Fifth Sunday of Easter

Fifth Sunday of Easter

Dear Friends,

In the Gospel today we hear that Jesus is the Way, the Truth, and the Life.  He draws us out of darkness and into a wonderful light as St. Peter said in the second reading.  Libraries have been written about this statement.  And two millennia of saints have meditated upon this statement and lived it.  And I have an example of one of those saints, St. Francis Borgia.  St Francis Borgia discovered the infinite and eternal true way of Christ while at the very same time discovering how finite and fragile the way of human greatness really is.  Sometimes in paintings or statues St. Francis Borgia is shown holding a skull with a crown on top of it.  Meaning Human greatness, human royalty always comes to an end. 

St Francis Borgia lived in the 1500s and eventually he would become the second Superior General of the Jesuit Order.  He took over right after the founder St. Ignatius of Loyola had died.  His spectacular leadership laid the groundwork for that Order’s truly remarkable achievements.  But until he was 40-years-old, he wasn’t overly concerned about Christ and the Church, and living in the ways of Jesus. Instead, he lived the brilliant and dashing life of a Spanish nobleman.  Francis Borgia was the grandson of a Pope on one side of his family and the grandson of a King on the other side of his family.  He was a cousin to the ruling Emperor.  Francis was well connected, well-educated and he grew up enjoying the privileges of royalty living in Spain’s golden age.  He was extremely gifted with intelligence, courage, and all the natural virtues, and was one of the most trusted Imperial advisers.  He was also a close friend and advisor to the Empress Isabel, one of Europe’s greatest women.  Isabel was intelligent, very wise, beautiful, and loved by all.   

By his nature, his education, and his circumstances, Francis Borgia had a great future ahead of him, a great future within the worldly life of the royal court. But all of that changed abruptly when the Empress died.  After her death Francis was asked to escort the body of Isabel to the city of Grenada where she was to be buried.  It was a long and hot and dusty journey to Grenada.  At the city gates this cortege was met by the magistrates and they wanted to confirm the identity of the cadaver.    And so they opened the coffin.   But it had been such a long and hot journey that when they looked at the queen’s face they didn’t recognize it.  Her face had become so bloated and disfigured that no one could recognize it.  And the stench of the decaying body was so foul that everyone fled from the chamber.  Francis was in shock: he asked himself what had become of those intelligent eyes, what had become of her elegance and charm, her wit, the sweetness of her laughter?  It was all gone.

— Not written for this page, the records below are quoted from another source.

Lemma life_apply_ok o w : life_ok w → life_use o w → checks_pass o w = true → answers (life_apply o w) True life_ok.
Proof.
  intros Hw Ho Hk0. destruct o as [t|t created|self t f|self t f|self t|self t|self f|self f|self f|t|pid|pid].
  - destruct (new_ok t w Hw Ho) as (w' & E & ? & _). cbn [life_apply]. by rewrite E.
  - eapply answers_impl; [by apply Start_ok|done|done].
  - destruct Ho as ((x & Hx & Hox) & Hc & Hf). apply negb_true_iff, bool_decide_eq_false in Hk0.
    eapply answers_impl; [by apply (Stop_ok self t f x)|done|]. by intros w' (? & _).
  - destruct Ho as ((x & Hx & Hox) & Hc & Hf). apply negb_true_iff, bool_decide_eq_false in Hk0.
    eapply answers_impl; [by apply (Thread_delete_ok self t f x)|done|]. by intros w' (? & _).
  - destruct Ho as ([x Hx] & Hc & Hk). cbn [life_apply]. unfold WrapCurrent. cbn [checks_pass] in Hk0. rewrite Hx in Hk0. apply Z.eqb_eq in Hk0.
    destruct (wrap_ok self t x w Hw Hx Hc Hk Hk0) as (w' & -> & ? & _). done.
  - destruct Ho as (Hk & x & Hx & Hox). cbn [life_apply]. destruct (Unwrap_ok self t x w Hw Hk Hx Hox) as (w' & -> & ? & _). done.
  - destruct Ho as [Hc Hf]. cbn [life_apply]. unfold WrapCurrentThread, CurrentThread. destruct (key_ w !! self) eqn:Hk; [done|].
    destruct (new_wrap_ok self f w Hw Hf Hc Hk) as (w1 & w2 & -> & E & ? & _). cbn [mbind_res]. rewrite E. done.
  - destruct Ho as [Hc Hf]. cbn [life_apply]. unfold UnwrapCurrentThread, CurrentThread. destruct (key_ w !! self) as [t|] eqn:Hk; [|done].
    destruct (lo_key w Hw self t Hk) as (Hs & x & Hx & Hth & Hr). unfold IsOwned, get, IsRunning. rewrite Hx. cbn [of_mem mbind_res].
    rewrite Hth. apply Z.eqb_neq in Hs. rewrite Hs. cbn [negb]. rewrite life_dcheck_true. cbn [mbind_res]. destruct (owned_ x) eqn:Eo; [done|].
    destruct (Unwrap_ok self t x w Hw Hk Hx Eo) as (w' & -> & Hw' & O' & P').
    eapply answers_impl; [eapply (Thread_delete_ok self t f (set_thread false 0 (set_registration None x)))|done|by intros w2 (? & _)]; try done.
    + by rewrite O', lookup_insert_eq.
    + by right.
    + unfold caller. by rewrite P'.
    + rewrite O', lookup_insert_ne; [done|]. congruence.
    + intros Hk'. destruct (lo_key w' Hw' self t Hk') as (Hs' & y & Hy & Hyt & _). rewrite O', lookup_insert_eq in Hy. by simplify_eq/=.
  - destruct Ho as [Hc Hf]. cbn [life_apply]. destruct (Current_ok self f w Hw Hf Hc) as (r & w' & -> & ? & _). done.
  - destruct Ho as [x Hx]. cbn [life_apply]. unfold LifeQuit, get. rewrite Hx. cbn [of_mem mbind_res answers]. eapply (life_put t x); eauto.
  - eapply answers_impl; [by apply PreRun_begin_ok|done|done].
  - by apply PreRun_end_ok.
Qed.
End Keep.

(** A thread that stops itself. *)
Lemma Stop_self self t f x w : objs w !! t = Some x → thread_ x ≠ 0 → key_ w !! self = Some t → Stop true self t f w = Some Aborted.
Proof.
  intros Hx H0 Hk. unfold Stop, LifeQuit, get. rewrite Hx. cbn [of_mem mbind_res]. unfold Join, get, put. cbn [objs set_objs].
  rewrite lookup_insert_eq. cbn [of_mem]. unfold IsRunning. cbn [thread_ set_quitting]. apply Z.eqb_neq in H0. rewrite H0. cbn [negb].
  unfold IsCurrent, CurrentThread. cbn [key_ set_objs]. by rewrite Hk, bool_decide_eq_true_2.
Qed.

(** A check that does not pass ends the process. *)
Lemma life_apply_checked o w : life_ok w → life_use o w → checks_pass o w = false → life_apply true o w = Some Aborted.
Proof.
  intros Hw Ho Hk. destruct o as [t|t created|self t f|self t f|self t|self t|self f|self f|self f|t|pid|pid]; try done; cbn [checks_pass life_apply] in *.
  - destruct Ho as [[x Hx] _]. rewrite Hx in Hk. unfold Start, get. rewrite Hx. cbn [of_mem mbind_res]. unfold IsRunning.
    destruct (thread_ x =? 0); [|done]. destruct created as [|pid]; [done|]. cbn in *. by rewrite Hk.
  - apply negb_false_iff, bool_decide_eq_true in Hk. destruct Ho as ((x & Hx & _) & _).
    destruct (lo_key w Hw self t Hk) as (H0 & x' & Hx' & Hth & _). simplify_eq. by apply (Stop_self (thread_ x) t f x).
  - apply negb_false_iff, bool_decide_eq_true in Hk. destruct Ho as ((x & Hx & _) & _).
    destruct (lo_key w Hw self t Hk) as (H0 & x' & Hx' & Hth & _). simplify_eq.
    unfold Thread_delete. rewrite (Stop_self (thread_ x) t f x) by done. done.
  - destruct Ho as [[x Hx] _]. rewrite Hx in Hk. unfold WrapCurrent, WrapCurrentWithThreadManager, get. rewrite Hx. cbn [of_mem mbind_res]. unfold IsRunning.
    by rewrite Hk.
Qed.


(** ** Scopes *)

(** Deleting an object with no thread that is not registered. *)
Lemma delete_plain self t f x w : objs w !! t = Some x → thread_ x = 0 → fDestroyed_ x = true → task_queue_registration_ x = None →
  ∀ d, Thread_delete d self t f w = Some (Val (set_objs (base.delete t (objs w)) w)).
Proof.
  intros Hx Ht Hd Hr d. unfold Thread_delete, Stop, LifeQuit, get. rewrite Hx. cbn [of_mem mbind_res]. unfold Join, get, put. cbn [objs set_objs].
  rewrite lookup_insert_eq. cbn [of_mem]. unfold IsRunning. cbn [thread_ set_quitting]. rewrite Ht. cbn [Z.eqb negb mbind option_bind mbind_res].
  unfold LifeDestroy, get. cbn [objs set_objs]. rewrite lookup_insert_eq. cbn [of_mem mbind_res fDestroyed_ set_quitting]. rewrite Hd. cbn [mbind_res objs set_objs].
  rewrite lookup_insert_eq. cbn [of_mem mbind_res task_queue_registration_ set_quitting]. rewrite Hr. unfold set_objs. cbn [objs key_ current message_queues_ main_thread_ref_ pthreads].
  by rewrite delete_insert_eq.
Qed.

Lemma erase_first_app t l : t ∉ l → erase_first t (l ++ [t]) = l.
Proof.
  induction l as [|x l IH]; intros Hn; cbn [erase_first app]; [by rewrite Z.eqb_refl|].
  destruct (Z.eqb_spec x t) as [->|]; [set_solver|]. rewrite IH; [done|set_solver].
Qed.

Lemma erase_first_perm t l : t ∈ l → l ≡ₚ erase_first t l ++ [t].
Proof.
  induction l as [|x l IH]; intros Hn; [by apply not_elem_of_nil in Hn|]. cbn [erase_first]. destruct (Z.eqb_spec x t) as [->|].
  - by rewrite Permutation_app_comm.
  - apply elem_of_cons in Hn as [?|Hn]; [done|]. cbn. by rewrite <- IH.
Qed.

Lemma sct_some self t x w : objs w !! t = Some x → task_queue_registration_ x = None →
  SetCurrentThread self (Some t) w =
    Val (World (<[t := set_registration (Some (current w !! self)) x]> (objs w)) (<[self := t]> (key_ w)) (<[self := t]> (current w))
      (message_queues_ w) (main_thread_ref_ w) (pthreads w)).
Proof.
  intros Hx Hr. unfold SetCurrentThread, EnsureIsCurrentTaskQueue, get. rewrite Hx. cbn [of_mem mbind_res]. unfold Setter_new. by rewrite Hr.
Qed.

Lemma sct_none self t x p w : key_ w !! self = Some t → objs w !! t = Some x → task_queue_registration_ x = Some p →
  SetCurrentThread self None w =
    Val (World (<[t := set_registration None x]> (objs w)) (base.delete self (key_ w)) (set_tls self p (current w))
      (message_queues_ w) (main_thread_ref_ w) (pthreads w)).
Proof.
  intros Hk Hx Hr. unfold SetCurrentThread, CurrentThread. rewrite Hk. unfold ClearCurrentTaskQueue, get. rewrite Hx. cbn [of_mem mbind_res]. by rewrite Hr.
Qed.

Lemma sct_nothing self w : key_ w !! self = None → SetCurrentThread self None w = Val w.
Proof.
  intros Hk. unfold SetCurrentThread, CurrentThread. rewrite Hk. cbn. unfold SetCurrentThreadInternal, set_key, set_tls.
  rewrite delete_id by done. by destruct w.
Qed.

(** What an [AutoSocketServerThread] makes of a world. *)
Definition with_auto (self t : Z) (w : world) : world :=
  World (<[t := TObj true 0 false true false (Some None)]>
      (match key_ w !! self with Some o => match objs w !! o with Some x => <[o := set_registration None x]> (objs w) | None => objs w end | None => objs w end))
    (<[self := t]> (key_ w)) (<[self := t]> (current w))
    (match key_ w !! self with Some o => erase_first o (message_queues_ w ++ [t]) | None => message_queues_ w ++ [t] end) (main_thread_ref_ w) (pthreads w).

Lemma AutoSocketServerThread_new_ok self t w : life_ok w → objs w !! t = None →
  AutoSocketServerThread_new self t w = Val (key_ w !! self, with_auto self t w).
Proof.
  intros Hw Hn. pose proof (lo_same w Hw) as Hs. unfold AutoSocketServerThread_new, Thread_new. cbn [mbind_res].
  unfold DoInit, get, put. cbn [objs set_objs]. rewrite lookup_insert_eq. cbn [of_mem mbind_res fInitialized_].
  unfold Add, set_mqs, set_objs. cbn [objs key_ current message_queues_ main_thread_ref_ pthreads set_flags owned_ thread_ quitting task_queue_registration_ fDestroyed_].
  rewrite insert_insert_eq. unfold CurrentThread. cbn [key_].
  destruct (key_ w !! self) as [o|] eqn:Hk.
  - destruct (lo_key w Hw self o Hk) as (_ & x & Hx & _ & Hr). assert (o ≠ t) by congruence.
    rewrite (sct_none self o x None) by (cbn; rewrite ?lookup_insert_ne by done; done). cbn [mbind_res set_tls objs key_ current message_queues_ main_thread_ref_ pthreads].
    rewrite (sct_some self t (TObj true 0 false true false None)) by (cbn; rewrite ?lookup_insert_ne, ?lookup_insert_eq by done; done).
    cbn [mbind_res objs key_ current message_queues_ main_thread_ref_ pthreads]. rewrite lookup_delete_eq. unfold with_auto, Remove, set_mqs. rewrite Hk, Hx.
    cbn [objs key_ current message_queues_ main_thread_ref_ pthreads]. rewrite !insert_delete_eq. do 3 f_equal.
    rewrite (insert_insert_ne (objs w)) by done. by rewrite insert_insert_eq.
  - rewrite sct_nothing by done. cbn [mbind_res]. rewrite (sct_some self t (TObj true 0 false true false None)) by (cbn; rewrite ?lookup_insert_eq; done).
    cbn [mbind_res objs key_ current message_queues_ main_thread_ref_ pthreads]. rewrite Hs, Hk. unfold with_auto. rewrite Hk, Hs, insert_insert_eq. done.
Qed.

Definition after_auto (self t : Z) (w : world) : world :=
  set_mqs (match key_ w !! self with
           | Some o => erase_first t (erase_first o (message_queues_ w ++ [t])) ++ [o]
           | None => erase_first t (message_queues_ w ++ [t])
           end) w.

For the first time, Francis really understood how fragile and passing this life is.   One day she was Queen of Spain and Holy Roman Empress, revered and envied throughout the world, with unlimited wealth and power at her beck and call; and the next day, she was a repulsive, putrefying corpse.  That’s when St Francis Borgia began to think seriously about what Christ had really meant when he claimed to be the way, the truth, and the life, the conqueror of death and the source of eternal life. 

From ancient times, philosophers have summed up the human condition as a quest to answer three fundamental questions:

1. What should I do?

2. What can I know?

3.  What can I hope for? 

And today in response to doubting Thomas, Jesus gives us the definitive answer to each one of these questions when he tells us that he is the way,

the truth, and the life. Actually, Jesus doesn’t just give the answers as so much as he is the answers.  “I am the way” can translate into: “What should you do?  And our Lord answers Follow me! Do what I have done.” 

“I am the truth” means:  “What can you know? And our Lord answers, you can know everything, if only you know me.  “Knowing me, more and more every day, you know the secret behind the workings of the whole universe and the deepest yearnings of the human heart, because I made them both.  I am the eternal Word, the very Wisdom of God.”

“I am the life” means: “What can you hope for? And our Lord answers, in me, through me, you can hope for the fullness of life that you long for in the very depths of your soul.  “You can hope for your very own room in my Father’s house, in heaven – I have gone to prepare it for you. This room made especially and uniquely for you is within the heart of the Father.  A place of great tenderness and intimacy, a bliss unimaginable here on earth. “And in the Father’s house all sorrows turn to joy, all weakness turns to strength, and life grows more alive as eternity unfolds. 

Christ is truly the living water that quenches every thirst. He is truly the light that scatters every type of darkness.  The quest of every man and woman to satisfy the heart’s deepest needs is the quest to seek his face. As St Augustine famously wrote, “Our hearts are restless until they rest in God.”  And he added, “So cling to Christ if you wish to be secure, if you cling to Christ you will not get off the road, you will not get off the way, because he is the way.  And those who hold onto him are not walking off the road but on the right road.”